Three major advertised benefits of the FeedTree architecture, as compared to existing use of RSS, are no polling, logarithmic scaleability and permanent URLs. The following is a quick comparison of Miski to Feedtree in their ability to provide these benefits:

  • No polling: currently RSS requires each subscriber to individually poll the RSS file of each publisher. Miski and FeedTree both provide push-based user notification, so there is no polling, and no unnecessary delay in receiving new notifications.
  • Logarithmic scaleability: Miski offers scaleability as a result of clients talking to servers. The reduction in bandwith useage is a function of how many clients there are per server. If the number of servers grows, then scaleability of server-to-server communication is still a potential problem. Although I did not deal with this problem in my design of Miski, there is nothing to prevent additional layers of scaling, for example where larger numbers of smaller servers agree to communicate via smaller numbers of larger servers, and this scaling would be provided in a manner transparent to end-users.
  • Permanent URLs: an RSS URL might have to be abandoned if it receives too much traffic.

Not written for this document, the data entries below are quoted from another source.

(* ===== verification/Alias.v ===== *)
(** * Alias resolution (relation.ts, lines 24-29)

    [buildTree] reads [identifier] from a comparison and, when an alias map
    is given and [identifier in aliases], replaces it by [aliases[identifier]].
    The alias map is a plain object, so [in] and the property read both see
    the properties it inherits from [Object.prototype]: the names below are
    the own properties of [Object.prototype] in Node.js, and reading one of
    them yields a function (or, for [__proto__], an object), never a string. *)

From S2P Require Import Prelude Ast.

Module Alias.

(** The own property names of [Object.prototype] (ECMAScript 2022, Annex B
    accessors included). *)
Definition object_prototype_keys : list string :=
  ["constructor"; "__defineGetter__"; "__defineSetter__"; "hasOwnProperty";
   "__lookupGetter__"; "__lookupSetter__"; "isPrototypeOf";
   "propertyIsEnumerable"; "toString"; "valueOf"; "__proto__";
   "toLocaleString"].

(** ToPropertyKey of the value held in [identifier]: a string is itself; a
    built-in function prints as its native source text. *)
Definition to_property_key (v : JsValue) : string :=
  match v with
  | JsString s => s
  | JsFunction f => "function " +++ f +++ "() { [native code] }"
  | JsObject => "[object Object]"
  | JsUndefined => "undefined"
  end.

(** [k in aliases]: an own property or one inherited from [Object.prototype]. *)
Definition js_in (k : string) (m : AliasMap) : bool :=
  bool_decide (is_Some (own_props m !! k)) || bool_decide (k ∈ object_prototype_keys).

(** [aliases[k]]. *)
Definition js_get (m : AliasMap) (k : string) : JsValue :=
  match own_props m !! k with
  | Some v => JsString v
  | None =>
      if bool_decide (k = "__proto__") then JsObject
      else if bool_decide (k ∈ object_prototype_keys) then JsFunction k
      else JsUndefined
  end.

(** Lines 27-29: [if (aliases && identifier in aliases)
    node.args.identifier = aliases[identifier];] — the new identifier. *)
Definition resolve_alias (aliases : option AliasMap) (identifier : JsValue) : JsValue :=
  match aliases with
  | Some m =>
      let k := to_property_key identifier in
      if js_in k m then js_get m k else identifier
  | None => identifier
  end.

(** ** Lemmas *)

Lemma resolve_alias_own m k v :
  own_props m !! k = Some v -> resolve_alias (Some m) (JsString k) = JsString v.
Proof.
  intros H. unfold resolve_alias, js_in, js_get; simpl. rewrite H.
  rewrite bool_decide_true by done. done.
Qed.

Lemma resolve_alias_absent m k :
  own_props m !! k = None -> k ∉ object_prototype_keys ->
  resolve_alias (Some m) (JsString k) = JsString k.
Proof.
  intros H Hk. unfold resolve_alias, js_in; simpl. rewrite H.
  rewrite !bool_decide_false by (done || by intros []). done.
Qed.

Lemma resolve_alias_inherited m k :
  own_props m !! k = None -> k ∈ object_prototype_keys ->
  resolve_alias (Some m) (JsString k) =
    if bool_decide (k = "__proto__") then JsObject else JsFunction k.
Proof.
  intros H Hk. unfold resolve_alias, js_in, js_get; simpl. rewrite H.
  rewrite (bool_decide_true (k ∈ _)) by done. by rewrite orb_true_r.
Qed.

(** C4: Alias resolution of a string identifier yields a string [s] exactly
    when [s] is the identifier's own alias, or the identifier has no own alias,
    is not a property of [Object.prototype], and [s] is the identifier itself.
    In particular a missing key is not an error, one hop only is taken, and an
    inherited name such as ["toString"] is replaced by a non-string. *)
Theorem resolve_alias_string_iff m k s :
  resolve_alias (Some m) (JsString k) = JsString s <->
  own_props m !! k = Some s \/
  (own_props m !! k = None /\ (k ∉ object_prototype_keys) /\ s = k).
Proof.
  destruct (own_props m !! k) as [v|] eqn:Hown.
  - rewrite (resolve_alias_own _ _ _ Hown). split; [intros [= ->]|intros [[= ->]|[[=] _]]]; auto.
  - destruct (decide (k ∈ object_prototype_keys)) as [Hk|Hk].
    + rewrite (resolve_alias_inherited _ _ Hown Hk).
      split; [by case_bool_decide|intros [[=]|(_ & ? & _)]; done].
    + rewrite (resolve_alias_absent _ _ Hown Hk).
      split; [intros [= ->]; auto|intros [[=]|(_ & _ & ->)]; done].
Qed.

End Alias.
(** [r.f] with dot-free [r] and [f] splits into the relation and the field. *)
Lemma js_split_field r f :
  char_in "." r = false -> char_in "." f = false -> js_split "." (r +++ "." +++ f) = [r; f].
Proof.
  intros Hr Hf. rewrite js_split_prefix by done. simpl. rewrite js_split_dot_free by done.
  simpl. by rewrite str_app_nil_r.
Qed.

Lemma relation_tokens_no_dot s :
  char_in "." s = false -> relation_tokens (js_split "." s) = [].
Proof.
  intros Hs. rewrite <- (str_app_nil_r s), js_split_prefix by done. done.
Qed.

Fixpoint identifiers_dot_free (aliases : option AliasMap) (node : Node) : bool :=
  match node with
  | Logical _ cs => forallb (identifiers_dot_free aliases) cs
  | Comparison _ args =>
      match Alias.resolve_alias aliases (identifier args) with
      | JsString s => negb (char_in "." s)
      | _ => false
      end
  | Unrecognized _ => true
  end.

Lemma relation_paths_dot_free aliases n :
  identifiers_dot_free aliases n = true -> Forall (fun p => p = []) (relation_paths aliases n).
Proof.
  induction n as [op cs IH|op args|tag] using Node_ind; simpl; intros H.
  - apply Forall_concat, Forall_map. rewrite forallb_forall in H.
    rewrite List.Forall_forall in IH |- *. intros c Hc. apply IH; [done|]. by apply H.
  - destruct (Alias.resolve_alias aliases (identifier args)) as [s| | |]; try done.
    constructor; [|done]. apply relation_tokens_no_dot. by apply negb_true_iff.
  - done.
Qed.

Lemma insert_paths_nil ps t : Forall (fun p => p = []) ps -> insert_paths ps t = t.
Proof. induction 1; [done|]. by subst. Qed.

Lemma dot_free_splittable aliases n :
  identifiers_dot_free aliases n = true -> identifiers_splittable aliases n = true.
Proof.
  induction n as [op cs IH|op args|tag] using Node_ind; simpl; intros H; try done.
  - rewrite forallb_forall in H |- *. rewrite List.Forall_forall in IH. auto.
  - by destruct (Alias.resolve_alias aliases (identifier args)).
Qed.

(** C12: An AST whose (aliased) identifiers are all fields of the root
    entity, without a dot, compiles without error and adds nothing to the
    tree: no join is needed. *)
Theorem buildTree_root_fields aliases n t :
  identifiers_dot_free aliases n = true ->
  buildTree aliases n t = Ok (aliased_ast aliases n, t).
Proof.
  intros H. apply buildTree_correct. split_and!; [by apply dot_free_splittable|done|].
  symmetry. by apply insert_paths_nil, relation_paths_dot_free.
Qed.

(** Where [split] succeeds, the identifier it read is a string: the AST the
    builder leaves behind has its declared type again. *)
Lemma aliased_ast_well_typed aliases n :
  identifiers_splittable aliases n = true -> node_well_typed (aliased_ast aliases n) = true.
Proof.
  induction n as [op cs IH|op args|tag] using Node_ind; simpl; intros H; try done.
  rewrite forallb_forall in H. apply forallb_forall. intros x (c & <- & Hc)%in_map_iff.
  rewrite List.Forall_forall in IH. by apply IH, H.
Qed.

(** The builder reads the identifiers in the order [comparisons] lists them. *)
Lemma identifiers_splittable_comparisons aliases n :
  identifiers_splittable aliases n =
    forallb (fun a => is_js_string (Alias.resolve_alias aliases (identifier a))) (comparisons n).
Proof.
  induction n as [op cs IH|op args|tag] using Node_ind; cbn [identifiers_splittable comparisons].
  - rewrite forallb_concat_map. induction IH as [|c cs Hc _ IHcs]; [done|].
    cbn [forallb]. by rewrite Hc, IHcs.
  - simpl. by rewrite andb_true_r.
  - done.
Qed.

Lemma node_well_typed_comparisons n :
  node_well_typed n = forallb (fun a => is_js_string (identifier a)) (comparisons n).
Proof.
  induction n as [op cs IH|op args|tag] using Node_ind; cbn [node_well_typed comparisons].
  - rewrite forallb_concat_map. induction IH as [|c cs Hc _ IHcs]; [done|].
    cbn [forallb]. by rewrite Hc, IHcs.
  - simpl. by rewrite andb_true_r.
  - done.
Qed.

In Miski, URLs are resolved by DNS (separately from resolution of web URLs), and this has enough flexibility to allow choice of a new server if an existing server encounters difficulties caused by popularity.
Centralisation and Trust

In the FeedTree paper, the authors discuss "Outsourcing aggregation", where centralised servers may have too much control over the operation of the system. In the Miski architecture, a subscribing user's server communicates with a publishing user's server, and each user trusts their own server in the same way that we all currently trust our email service provider or our web-hosting provider. Furthermore, I proposed that Miski should use the domain name system to resolve Miski addresses, which would enable users to transparently switch providers, just like they can now with email service and web hosting.

The Documentation of an Unimplemented System

Does the world benefit from people who invent things and never make them? They say that ideas are cheap and it's the work that counts. Unfortunately I have to work at a real job and pay the bills, but these days I am trying to get more stuff done in my spare time, even if it's just writing my ideas down properly.

There is one practical legal benefit from publishing an unimplemented invention, which is that if someone claims to have invented and patented scaleable decentralised "micronews" distribution, sometime between 3 June 2000 and late 2005, my white paper should be good as prior art. This could be useful in the event of a patent claim which might threaten the development of an open and free implementation of any similar system.